*** Opening Records for the task ***
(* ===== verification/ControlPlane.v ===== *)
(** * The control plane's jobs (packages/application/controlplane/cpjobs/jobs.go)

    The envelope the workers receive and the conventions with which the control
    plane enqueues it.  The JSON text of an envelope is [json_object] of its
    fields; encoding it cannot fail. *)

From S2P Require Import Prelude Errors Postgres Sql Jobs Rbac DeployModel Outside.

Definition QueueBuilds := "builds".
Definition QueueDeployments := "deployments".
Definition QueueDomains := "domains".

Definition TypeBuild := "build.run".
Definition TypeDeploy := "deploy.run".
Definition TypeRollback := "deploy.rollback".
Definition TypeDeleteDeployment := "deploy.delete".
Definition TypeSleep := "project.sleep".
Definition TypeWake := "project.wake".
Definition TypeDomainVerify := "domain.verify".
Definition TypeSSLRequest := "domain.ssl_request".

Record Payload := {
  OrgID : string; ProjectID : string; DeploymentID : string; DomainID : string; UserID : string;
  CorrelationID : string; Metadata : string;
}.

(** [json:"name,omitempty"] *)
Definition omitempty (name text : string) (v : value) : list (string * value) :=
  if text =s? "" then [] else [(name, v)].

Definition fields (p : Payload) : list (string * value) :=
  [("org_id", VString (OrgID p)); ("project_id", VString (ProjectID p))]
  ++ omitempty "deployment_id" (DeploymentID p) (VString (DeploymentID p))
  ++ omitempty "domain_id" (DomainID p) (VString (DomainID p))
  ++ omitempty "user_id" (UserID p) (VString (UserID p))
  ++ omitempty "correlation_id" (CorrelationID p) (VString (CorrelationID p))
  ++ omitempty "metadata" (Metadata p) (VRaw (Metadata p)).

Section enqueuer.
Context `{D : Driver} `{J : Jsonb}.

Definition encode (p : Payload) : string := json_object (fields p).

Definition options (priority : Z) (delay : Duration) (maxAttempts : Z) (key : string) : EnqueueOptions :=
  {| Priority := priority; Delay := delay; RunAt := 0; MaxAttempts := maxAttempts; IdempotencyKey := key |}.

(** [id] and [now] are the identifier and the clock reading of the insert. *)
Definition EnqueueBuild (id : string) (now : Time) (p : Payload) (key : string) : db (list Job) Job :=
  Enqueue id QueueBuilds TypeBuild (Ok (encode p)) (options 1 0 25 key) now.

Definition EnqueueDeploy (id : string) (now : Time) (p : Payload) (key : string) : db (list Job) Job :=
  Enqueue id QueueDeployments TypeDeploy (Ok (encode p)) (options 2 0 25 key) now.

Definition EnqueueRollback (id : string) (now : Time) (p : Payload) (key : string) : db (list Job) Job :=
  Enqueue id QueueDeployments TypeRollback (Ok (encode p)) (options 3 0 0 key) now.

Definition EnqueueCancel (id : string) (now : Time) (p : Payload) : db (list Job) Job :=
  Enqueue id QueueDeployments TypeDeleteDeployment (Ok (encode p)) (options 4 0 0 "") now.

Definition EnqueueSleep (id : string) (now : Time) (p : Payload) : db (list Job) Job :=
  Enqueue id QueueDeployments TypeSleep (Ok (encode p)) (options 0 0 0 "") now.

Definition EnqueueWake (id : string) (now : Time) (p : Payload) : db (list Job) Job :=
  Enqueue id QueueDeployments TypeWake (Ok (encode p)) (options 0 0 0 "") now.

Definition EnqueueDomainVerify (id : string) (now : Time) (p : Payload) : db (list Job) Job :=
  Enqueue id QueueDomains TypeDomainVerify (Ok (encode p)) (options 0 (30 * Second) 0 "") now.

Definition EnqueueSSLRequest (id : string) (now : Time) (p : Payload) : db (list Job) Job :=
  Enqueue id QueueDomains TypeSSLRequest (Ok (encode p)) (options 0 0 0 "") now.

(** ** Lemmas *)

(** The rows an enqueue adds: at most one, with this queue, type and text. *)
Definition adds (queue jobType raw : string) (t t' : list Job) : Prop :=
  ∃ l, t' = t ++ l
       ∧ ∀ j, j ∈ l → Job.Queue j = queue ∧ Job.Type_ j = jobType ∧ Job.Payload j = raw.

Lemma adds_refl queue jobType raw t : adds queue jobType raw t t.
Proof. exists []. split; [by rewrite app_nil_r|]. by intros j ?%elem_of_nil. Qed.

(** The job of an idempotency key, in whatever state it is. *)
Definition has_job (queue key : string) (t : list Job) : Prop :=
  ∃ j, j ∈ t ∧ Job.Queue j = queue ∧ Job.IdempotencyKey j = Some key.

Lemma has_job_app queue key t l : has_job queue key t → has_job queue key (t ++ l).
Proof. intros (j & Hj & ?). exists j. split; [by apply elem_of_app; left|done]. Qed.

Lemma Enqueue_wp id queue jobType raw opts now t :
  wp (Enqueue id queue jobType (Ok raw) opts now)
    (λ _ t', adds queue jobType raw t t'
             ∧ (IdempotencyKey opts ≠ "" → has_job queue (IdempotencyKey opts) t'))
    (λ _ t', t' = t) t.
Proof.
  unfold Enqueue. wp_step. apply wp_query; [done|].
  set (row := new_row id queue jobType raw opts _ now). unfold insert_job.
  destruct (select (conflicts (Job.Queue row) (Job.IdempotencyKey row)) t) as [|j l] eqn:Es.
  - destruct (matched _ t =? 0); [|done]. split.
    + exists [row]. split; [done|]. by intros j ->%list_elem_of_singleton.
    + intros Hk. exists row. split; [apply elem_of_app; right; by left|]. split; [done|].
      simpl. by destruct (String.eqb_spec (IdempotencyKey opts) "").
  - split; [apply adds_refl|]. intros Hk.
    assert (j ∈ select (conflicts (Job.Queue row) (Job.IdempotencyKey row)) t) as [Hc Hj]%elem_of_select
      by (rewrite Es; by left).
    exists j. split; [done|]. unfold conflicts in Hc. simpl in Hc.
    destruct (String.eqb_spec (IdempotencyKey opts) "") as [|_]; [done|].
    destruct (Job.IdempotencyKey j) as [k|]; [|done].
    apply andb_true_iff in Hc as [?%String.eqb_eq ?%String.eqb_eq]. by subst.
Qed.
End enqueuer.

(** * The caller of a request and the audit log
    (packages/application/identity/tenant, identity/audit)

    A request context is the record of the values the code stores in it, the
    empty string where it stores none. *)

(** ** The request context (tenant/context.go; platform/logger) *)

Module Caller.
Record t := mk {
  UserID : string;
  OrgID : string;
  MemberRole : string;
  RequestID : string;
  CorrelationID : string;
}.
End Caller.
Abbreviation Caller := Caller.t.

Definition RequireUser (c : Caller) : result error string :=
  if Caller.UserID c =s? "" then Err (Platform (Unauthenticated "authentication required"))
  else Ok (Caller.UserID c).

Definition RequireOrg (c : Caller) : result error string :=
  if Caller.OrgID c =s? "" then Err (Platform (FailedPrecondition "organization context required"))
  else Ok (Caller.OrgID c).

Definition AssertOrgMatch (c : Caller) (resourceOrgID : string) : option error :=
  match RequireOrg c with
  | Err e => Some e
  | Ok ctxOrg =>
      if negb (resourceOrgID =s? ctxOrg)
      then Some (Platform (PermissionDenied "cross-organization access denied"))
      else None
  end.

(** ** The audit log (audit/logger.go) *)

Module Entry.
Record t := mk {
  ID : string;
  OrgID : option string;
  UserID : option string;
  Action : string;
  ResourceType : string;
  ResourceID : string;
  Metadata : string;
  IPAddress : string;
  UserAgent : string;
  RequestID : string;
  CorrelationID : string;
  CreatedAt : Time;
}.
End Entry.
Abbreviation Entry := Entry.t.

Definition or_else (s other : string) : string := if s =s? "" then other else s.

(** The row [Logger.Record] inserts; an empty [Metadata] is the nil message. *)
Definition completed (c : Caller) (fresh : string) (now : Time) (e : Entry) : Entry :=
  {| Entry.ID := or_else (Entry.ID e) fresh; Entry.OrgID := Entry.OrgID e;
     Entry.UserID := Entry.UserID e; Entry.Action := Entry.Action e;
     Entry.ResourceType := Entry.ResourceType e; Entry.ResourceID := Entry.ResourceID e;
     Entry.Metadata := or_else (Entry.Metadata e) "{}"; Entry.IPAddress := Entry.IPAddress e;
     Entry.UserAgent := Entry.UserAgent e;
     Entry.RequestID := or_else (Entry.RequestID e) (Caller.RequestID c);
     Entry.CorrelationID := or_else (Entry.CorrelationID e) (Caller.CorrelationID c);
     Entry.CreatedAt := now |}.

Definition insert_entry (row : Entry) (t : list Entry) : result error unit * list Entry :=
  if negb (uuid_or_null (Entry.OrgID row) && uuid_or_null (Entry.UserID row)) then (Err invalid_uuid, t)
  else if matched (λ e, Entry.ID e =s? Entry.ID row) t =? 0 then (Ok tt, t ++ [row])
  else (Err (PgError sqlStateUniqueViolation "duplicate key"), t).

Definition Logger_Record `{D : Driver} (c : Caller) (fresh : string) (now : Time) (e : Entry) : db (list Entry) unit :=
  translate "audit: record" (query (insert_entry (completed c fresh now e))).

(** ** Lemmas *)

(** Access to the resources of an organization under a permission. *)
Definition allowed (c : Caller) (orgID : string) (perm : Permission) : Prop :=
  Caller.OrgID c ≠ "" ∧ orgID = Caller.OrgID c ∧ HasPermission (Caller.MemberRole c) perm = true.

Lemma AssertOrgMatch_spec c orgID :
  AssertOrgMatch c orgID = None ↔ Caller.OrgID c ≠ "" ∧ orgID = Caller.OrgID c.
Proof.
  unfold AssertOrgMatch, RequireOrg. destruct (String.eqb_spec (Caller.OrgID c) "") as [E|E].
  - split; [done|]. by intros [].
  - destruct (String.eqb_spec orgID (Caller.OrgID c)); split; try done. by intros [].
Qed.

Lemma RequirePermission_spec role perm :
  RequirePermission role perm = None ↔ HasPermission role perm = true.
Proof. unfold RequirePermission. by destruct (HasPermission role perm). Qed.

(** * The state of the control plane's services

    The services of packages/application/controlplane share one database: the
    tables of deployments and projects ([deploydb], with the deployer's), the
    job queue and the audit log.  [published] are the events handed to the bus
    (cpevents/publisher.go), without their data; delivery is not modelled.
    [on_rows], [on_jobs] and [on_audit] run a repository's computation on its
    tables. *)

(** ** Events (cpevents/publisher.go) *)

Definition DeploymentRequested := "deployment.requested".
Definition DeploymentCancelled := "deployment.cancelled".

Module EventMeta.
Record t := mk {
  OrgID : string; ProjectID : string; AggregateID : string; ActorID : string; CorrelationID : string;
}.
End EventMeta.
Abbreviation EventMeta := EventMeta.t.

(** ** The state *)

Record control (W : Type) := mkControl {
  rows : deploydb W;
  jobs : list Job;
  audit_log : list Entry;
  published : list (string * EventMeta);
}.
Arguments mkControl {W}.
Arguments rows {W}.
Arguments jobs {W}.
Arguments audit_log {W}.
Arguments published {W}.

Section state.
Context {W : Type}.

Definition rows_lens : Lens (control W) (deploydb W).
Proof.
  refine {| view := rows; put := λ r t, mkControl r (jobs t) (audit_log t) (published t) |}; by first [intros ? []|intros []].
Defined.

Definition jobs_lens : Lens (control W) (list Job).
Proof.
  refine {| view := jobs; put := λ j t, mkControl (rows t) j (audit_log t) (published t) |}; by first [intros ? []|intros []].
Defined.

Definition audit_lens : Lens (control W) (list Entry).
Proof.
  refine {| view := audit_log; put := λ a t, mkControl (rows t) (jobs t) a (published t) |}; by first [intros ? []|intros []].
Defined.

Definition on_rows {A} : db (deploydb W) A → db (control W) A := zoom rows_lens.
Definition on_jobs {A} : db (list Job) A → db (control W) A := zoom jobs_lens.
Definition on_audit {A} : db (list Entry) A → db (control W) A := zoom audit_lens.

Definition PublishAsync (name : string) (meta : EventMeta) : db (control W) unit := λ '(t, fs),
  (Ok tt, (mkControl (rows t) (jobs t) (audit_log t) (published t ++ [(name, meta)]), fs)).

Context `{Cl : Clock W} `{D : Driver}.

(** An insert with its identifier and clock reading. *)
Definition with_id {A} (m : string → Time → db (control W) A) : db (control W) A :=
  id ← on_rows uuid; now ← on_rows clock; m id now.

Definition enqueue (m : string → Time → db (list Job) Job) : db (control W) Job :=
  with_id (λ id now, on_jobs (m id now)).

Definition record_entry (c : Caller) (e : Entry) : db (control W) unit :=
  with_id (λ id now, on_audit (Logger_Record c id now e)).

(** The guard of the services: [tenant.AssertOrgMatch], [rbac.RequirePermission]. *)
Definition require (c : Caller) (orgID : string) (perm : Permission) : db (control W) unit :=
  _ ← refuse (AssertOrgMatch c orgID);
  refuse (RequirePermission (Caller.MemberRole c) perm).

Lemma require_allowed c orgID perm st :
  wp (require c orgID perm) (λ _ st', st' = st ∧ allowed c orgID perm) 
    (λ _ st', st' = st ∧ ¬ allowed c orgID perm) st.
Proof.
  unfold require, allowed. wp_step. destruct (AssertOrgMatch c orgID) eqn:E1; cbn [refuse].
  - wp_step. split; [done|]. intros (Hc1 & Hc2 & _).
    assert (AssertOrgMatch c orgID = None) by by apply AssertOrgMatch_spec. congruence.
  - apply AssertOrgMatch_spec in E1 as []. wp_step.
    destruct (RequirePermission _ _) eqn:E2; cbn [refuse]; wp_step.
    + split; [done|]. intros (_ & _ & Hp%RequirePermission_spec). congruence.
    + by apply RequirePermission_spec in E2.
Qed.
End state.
*** Closing Records for the task ***
▶ Exercise requirements:
Reproduce verbatim the lines above, from the line with "Proof. exists []." through the line with "- destruct (matched".

▶ Finished task:
Proof. exists []. split; [by rewrite app_nil_r|]. by intros j ?%elem_of_nil. Qed.

(** The job of an idempotency key, in whatever state it is. *)
Definition has_job (queue key : string) (t : list Job) : Prop :=
  ∃ j, j ∈ t ∧ Job.Queue j = queue ∧ Job.IdempotencyKey j = Some key.

Lemma has_job_app queue key t l : has_job queue key t → has_job queue key (t ++ l).
Proof. intros (j & Hj & ?). exists j. split; [by apply elem_of_app; left|done]. Qed.

Lemma Enqueue_wp id queue jobType raw opts now t :
  wp (Enqueue id queue jobType (Ok raw) opts now)
    (λ _ t', adds queue jobType raw t t'
             ∧ (IdempotencyKey opts ≠ "" → has_job queue (IdempotencyKey opts) t'))
    (λ _ t', t' = t) t.
Proof.
  unfold Enqueue. wp_step. apply wp_query; [done|].
  set (row := new_row id queue jobType raw opts _ now). unfold insert_job.
  destruct (select (conflicts (Job.Queue row) (Job.IdempotencyKey row)) t) as [|j l] eqn:Es.
  - destruct (matched _ t =? 0); [|done]. split.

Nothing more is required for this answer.